Traveling in time of Covid (3)

Washington was a farmer at heart more than a soldier. He avidly farmed the estate and grew wheat, tobacco, cotton, corn, various vegetables

August 2, 2022

After visiting FDR’s museum in Hyde Park and musing about the life of Alexander Hamilton, the next American icon that I checked out was George Washington, Founding Father and the first President of the United States. For this, I traveled all the way to Alexandria in Virginia to his 8,000-acre farming estate in Mount Vernon that offers a fantastic view of the Potomac River; it is about a 30-minute drive from what is now Washington DC.

This well preserved estate is reputedly the most popular historical home in the US and receives about a million tourists yearly. Like other gawking visitors, I imagined how the great Washington must have dined, entertained and hosted at night for various friends, family and renowned personalities of his time (reportedly as much as 617 guests on one occasion) in any of the elegant 21 rooms of the mansion, punctuated by 18th century English furnishings and unmistakably dominated by the soft color of pastel green accentuating the verdant grass abundantly covering the estate.

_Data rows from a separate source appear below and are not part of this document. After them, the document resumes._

(** A candidate of at most [k0] digits and exponent at least [-7] that
    rounds to [x] has the value of [d]. *)
Lemma cand_value s j k :
  (1 <= s <= 10 ^ k)%Z -> (1 <= k <= ndigits s0)%Z -> (0 <= j + 7)%Z ->
  cand_ok x s j = true -> (s * 10 ^ (j + 7) = s0 * 10 ^ (z + 1))%Z.
Proof.
  intros Hs Hk Hj Hc. apply Qeq_bool_iff in Hc.
  assert (Ht : 0 < dec s j).
  { unfold dec. apply Qmult_lt_0_compat; [|apply (Qpower_pos 10)]. change 0 with (inject_Z 0). rewrite <- Zlt_Qlt. lia. }
  destruct (cand_err _ Ht Hc) as [Ha Hr].
  destruct (ndigits_spec s0 Hs0) as [Hb _].
  apply (scaled_unique s0 z (ndigits s0)) with (k := k); try lia.
  - assert (H : Qabs ((dec s j - d) * 10000000) <= 10000000 # 1048576).
    { rewrite Qabs_Qmult. change (Qabs 10000000) with (10000000 : Q).
      apply Qle_trans with ((1 # 1048576) * 10000000); [apply Qmult_le_compat_r; [exact Ha | discriminate] | apply Qle_refl]. }
    setoid_replace ((dec s j - d) * 10000000) with (inject_Z (s * 10 ^ (j + 7) - s0 * 10 ^ (z + 1))) using relation Qeq in H
      by (unfold Z.sub; rewrite inject_Z_plus, inject_Z_opp, <- scale7, <- d_scale7 by exact Hj; ring).
    unfold Qabs, inject_Z, Qle in H. simpl in H. lia.
  - assert (H : Qabs ((dec s j - d) * 10000000) * 9007199254740992 <= (dec s j + d) * 10000000).
    { rewrite Qabs_Qmult. change (Qabs 10000000) with (10000000 : Q).
      setoid_replace (Qabs (dec s j - d) * 10000000 * 9007199254740992) with (Qabs (dec s j - d) * 9007199254740992 * 10000000) using relation Qeq by ring.
      apply Qmult_le_compat_r; [exact Hr | discriminate]. }
    setoid_replace ((dec s j - d) * 10000000) with (inject_Z (s * 10 ^ (j + 7) - s0 * 10 ^ (z + 1))) using relation Qeq in H
      by (unfold Z.sub; rewrite inject_Z_plus, inject_Z_opp, <- scale7, <- d_scale7 by exact Hj; ring).
    setoid_replace ((dec s j + d) * 10000000) with (inject_Z (s * 10 ^ (j + 7) + s0 * 10 ^ (z + 1))) using relation Qeq in H
      by (rewrite inject_Z_plus, <- scale7, <- d_scale7 by exact Hj; ring).
    unfold Qabs, inject_Z, Qmult, Qle in H. simpl in H. lia.
Qed.

#[local] Abbreviation k0 := (ndigits s0).
#[local] Abbreviation nd := (ndigits s0 + z - 6)%Z.

Lemma s0_digits : (10 ^ (k0 - 1) <= s0 < 10 ^ k0 /\ 1 <= k0 <= 16)%Z.
Proof.
  destruct (ndigits_spec s0 Hs0) as [Hb Hk]. split; [exact Hb|]. split; [exact Hk|].
  assert (s0 <= m)%Z by (rewrite Hmz; pose proof (Z.pow_pos_nonneg 10 z); nia).
  assert (10 ^ (k0 - 1) < 10 ^ 16)%Z by (cbn in Hm |- *; lia).
  apply Z.pow_lt_mono_r_iff in H0; lia.
Qed.

Lemma d_bounds : 10 ^ (nd - 1) <= d /\ d + (1 # 1000000) <= 10 ^ nd.
Proof.
  destruct s0_digits as [[Hlo Hhi] Hk].
  assert (Hz' : (0 < 10 ^ z)%Z) by (apply Z.pow_pos_nonneg; lia).
  rewrite !pow10_frac by lia. unfold Qplus, Qle. simpl.
  replace (6 + (nd - 1))%Z with (k0 - 1 + z)%Z by lia. replace (6 + nd)%Z with (k0 + z)%Z by lia.
  rewrite !Z.pow_add_r by lia. nia.
Qed.

Lemma x_exp : (nd - 1 <= dec_exp x <= nd)%Z.
Proof.
  destruct (dec_exp_spec x x_pos) as [Hlo Hhi]. destruct d_bounds as [Dlo Dhi].
  pose proof x_err as Ex. apply Qabs_diff_Qle_condition in Ex.
  pose proof (round53_rel _ d_pos) as Rd. apply Qabs_diff_Qle_condition in Rd.
  unfold Qdiv in Rd. change (/ 2 ^ 53) with (1 # 9007199254740992) in Rd.
  split.
  - assert (H : 10 ^ (nd - 2) < 10 ^ dec_exp x).
    { apply Qle_lt_trans with x; [|exact Hhi].
      replace (nd - 1)%Z with (nd - 2 + 1)%Z in Dlo by lia. rewrite Qpower_plus in Dlo by discriminate.
      change (10 ^ (nd - 2) * 10 <= d) in Dlo. pose proof (Qpower_pos 10 (nd - 2)) as Hp.
      change (0 < 10 ^ (nd - 2)) in Hp. lra. }
    apply Qpower_lt_compat_l_inv in H; [lia | unfold Qlt; simpl; lia].
  - assert (H : 10 ^ (dec_exp x - 1) < 10 ^ nd) by lra.
    apply Qpower_lt_compat_l_inv in H; [lia | unfold Qlt; simpl; lia].
Qed.

(** [x] falls below the decade of [d] only for [d = 10^(z-6)]. *)
Lemma x_exp_low : dec_exp x = (nd - 1)%Z -> s0 = 1%Z /\ k0 = 1%Z.
Proof.
  intros E. destruct (dec_exp_spec x x_pos) as [_ Hhi]. rewrite E in Hhi.
  destruct s0_digits as [[Hlo Hup] Hk]. destruct d_bounds as [Dlo _].
  pose proof x_err as Ex. apply Qabs_diff_Qle_condition in Ex.
  assert (H : d < 10 ^ (nd - 1) + (1 # 1000000)) by lra.
  rewrite pow10_frac in H, Dlo by lia. unfold Qplus, Qlt, Qle in H, Dlo. simpl in H, Dlo.
  replace (6 + (nd - 1))%Z with (k0 - 1 + z)%Z in H, Dlo by lia.
  rewrite Z.pow_add_r in H, Dlo by lia.
  assert (Hz' : (0 < 10 ^ z)%Z) by (apply Z.pow_pos_nonneg; lia).
  assert (Es : (s0 = 10 ^ (k0 - 1))%Z) by nia.
  assert (Hk1 : k0 = 1%Z) by (eapply s0_power_of_ten; eauto; lia).
  split; [rewrite Es, Hk1; reflexivity | exact Hk1].
Qed.

#[local] Abbreviation nx := (dec_exp x).

(** A candidate the search meets at [k <= k0] has the value of [d]. *)
Lemma met_cand k s :
  (1 <= k <= k0)%Z -> pick x (nx - k) = Some s ->
  (s = s0 /\ nx - k = z - 6 /\ k = k0 \/ s = 10 ^ k /\ k = 1 /\ k0 = 1 /\ s0 = 1 /\ nx - k = z - 7)%Z.
Proof.
  intros Hk Hp. destruct (pick_ok _ _ _ Hp) as [Hc Hs].
  destruct (sf_bounds x nx k (dec_exp_spec x x_pos) ltac:(lia)) as [Hf1 Hf2].
  pose proof (Z.pow_pos_nonneg 10 (k - 1) ltac:(lia)). pose proof x_exp. pose proof s0_digits.
  assert (Hs' : (1 <= s <= 10 ^ k)%Z) by lia.
  assert (Hj : (0 <= nx - k + 7)%Z) by lia.
  apply (scaled_digits s0 z k0); try lia.
  exact (cand_value s (nx - k) k Hs' ltac:(lia) Hj Hc).
Qed.

Lemma pick_none k : (1 <= k < k0)%Z -> pick x (nx - k) = None.
Proof.
  intros Hk. destruct (pick x (nx - k)) as [s|] eqn:E; [exfalso|reflexivity].
  destruct (met_cand k s ltac:(lia) E) as [(_ & _ & ?) | (_ & ? & ? & _)]; lia.
Qed.

(** At [k0] digits the amount itself is a candidate. *)
Lemma pick_k0 : exists s, pick x (nx - k0) = Some s.
Proof.
  pose proof x_exp as Hx. pose proof s0_digits as Hs. destruct d_bounds as [Dlo _].
  destruct (dec_exp_spec x x_pos) as [Hlo Hhi].
  pose proof x_err as Ex. apply Qabs_diff_Qle_condition in Ex.
  pose proof (round53_rel _ d_pos) as Rd. apply Qabs_diff_Qle_condition in Rd.
  unfold Qdiv in Rd. change (/ 2 ^ 53) with (1 # 9007199254740992) in Rd.
  assert (Hdec : forall s j, dec s j == d -> cand_ok x s j = true).
  { intros s' j' E. apply Qeq_bool_iff. now rewrite E. }
  assert (Hj : (0 <= nx - k0 + 7)%Z) by lia.
  set (j := (nx - k0)%Z) in *. set (sf := Qfloor (x / 10 ^ j)).
  assert (HP : 0 < 10 ^ j) by apply (Qpower_pos 10).
  destruct (Z.eq_dec nx nd) as [Enx | Enx].
  - (* [x] in the decade of [d]: [s0] itself, next to [x / 10^j] *)
    assert (Ej : j = (z - 6)%Z) by lia.
    assert (Ed : dec s0 j == d).
    { rewrite Ej. unfold dec. rewrite pow10_frac by lia. replace (6 + (z - 6))%Z with z by lia.
      rewrite Hmz. unfold Qeq. simpl. lia. }
    assert (Hc : cand_ok x s0 j = true) by (apply Hdec; exact Ed).
    assert (Hnear : (s0 - 1 <= sf <= s0)%Z).
    { assert (H10 : (1 # 2097152) < 10 ^ j).
      { rewrite Ej, pow10_frac by lia. unfold Qlt. simpl. pose proof (Z.pow_pos_nonneg 10 z). lia. }
      unfold dec in Ed. unfold sf.
      enough (Hb : (s0 - 1 <= Qfloor (x / 10 ^ j) < s0 + 1)%Z) by lia. apply Qfloor_bounds.
      - apply Qle_shift_div_l; [exact HP|]. unfold Z.sub. rewrite inject_Z_plus, inject_Z_opp.
        assert (inject_Z s0 * 10 ^ j - 10 ^ j <= x) by (rewrite Ed; lra). change (inject_Z 1) with 1. nra.
      - apply Qlt_shift_div_r; [exact HP|]. rewrite inject_Z_plus. change (inject_Z 1) with 1.
        assert (x < inject_Z s0 * 10 ^ j + 10 ^ j) by (rewrite Ed; lra). nra. }
    destruct (Z.eq_dec sf s0) as [E | E];
      [apply (pick_found x j s0 Hc); left; lia | apply (pick_found x j s0 Hc); right; lia].
  - (* [x] below the decade: [d = 10^(z-6)] is the power of ten above [x] *)
    assert (Enx' : nx = (nd - 1)%Z) by lia. destruct (x_exp_low Enx') as [E1 E2].
    assert (Ej : j = (z - 7)%Z) by lia.
    assert (Ed : dec 10 j == d).
    { rewrite Ej. unfold dec. change (inject_Z 10) with ((10 : Q) ^ 1).
      rewrite <- Qpower_plus by discriminate. replace (1 + (z - 7))%Z with (z - 6)%Z by lia.
      rewrite pow10_frac by lia. replace (6 + (z - 6))%Z with z by lia.
      rewrite Hmz, E1. unfold Qeq. simpl. lia. }
    assert (Hc : cand_ok x 10 j = true) by (apply Hdec; exact Ed).
    apply (pick_found x j 10 Hc). right.
    assert (Hsf : (9 <= sf < 10)%Z).
    { unfold sf. apply Qfloor_bounds.
      - apply Qle_shift_div_l; [exact HP|]. unfold dec in Ed. change (inject_Z 10) with 10 in Ed.
        change (inject_Z 9) with 9. lra.
      - apply Qlt_shift_div_r; [exact HP|]. change (inject_Z 10) with 10.
        assert (E10 : (10 : Q) ^ nx == 10 ^ j * 10).
        { replace (dec_exp x) with (j + 1)%Z at 1 by (unfold j; lia).
          rewrite Qpower_plus by discriminate. reflexivity. }
        rewrite E10 in Hhi. lra. }
    lia.
Qed.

Taking a break from the tour to rest my aching knees, I sneaked toward the back of the house and sat in one of the Windsor chairs in the veranda on the eastern side of the mansion that had an unobstructed close-up view of the bluish-colored Potomac River separating Maryland and Virginia. It was breathtaking!

At the age of 20, Washington inherited about a third of this wide expanse of land from his half-brother Lawrence, with the bulk from his wife Martha, who in turn had inherited it from her first husband.

Washington was a farmer at heart more than a soldier. He avidly farmed the estate and grew wheat, tobacco, cotton, corn, various vegetables and, as trivia for the whiskey tipplers, even had a whiskey distillery, which was said to be the largest in America during his time; it was producing 11,000 gallons of rye whiskey primarily for export. Compared to today’s world, that’s comparable to the stature of the reigning top honchos of a conglomeration of Lucio Tan’s tobacco and Andrew Tan’s liquor, combined with Gokongwei’s food businesses. No wonder Washington was not keen to stay on as the leader of a still very much unstable and bickering nation barely learning how to walk.

Interestingly, in an era of acute sensibilities among Americans on the issue of race, that “Black Lives Matter,” ironically, despite the controversy over the immorality of slave ownership during his time, Washington himself had 317 slaves working in his Mt. Vernon estate. It was perhaps a question of the economic realities of having to manage his huge estate and the contentious politics that Washington had to contend with to maintain peace and stability among his other slave-owning constituents that caused him to continue to own slaves. This was inspite of the Washington-led Revolutionary War’s inspiring and heart thumping preamble in the Declaration of Independence that says, “We hold these truths to be self-evident, that all men are created equal, that they are endowed by their Creator with certain unalienable rights, that among these are Life, Liberty and the Pursuit of Happiness.”

It was only upon Washington’s death in 1799 that 123 slaves he personally owned were freed, while the rest were emancipated when his widow passed soon after in 1802. To America’s discredit, it would take 14 more presidents and 76 more years before the slaves were to be declared free under the Emancipation Proclamation of Abraham Lincoln.

Surprisingly, Washington’s military career was not always stellar. In May 1754, serving under the British, at the height of the French and Indian War, under Washington’s command, 40 Virginians and friendly Indians raided and killed a 50-strong contingent of French and Indian soldiers who apparently were on a diplomatic mission. He was then branded as a war criminal, and in the Battle of Necessity two months after, outmanned and outgunned, he surrendered to the French. This was the only blot in his military career. He would go on to win the Battle of York that spelled the demise of Britain’s rule over America.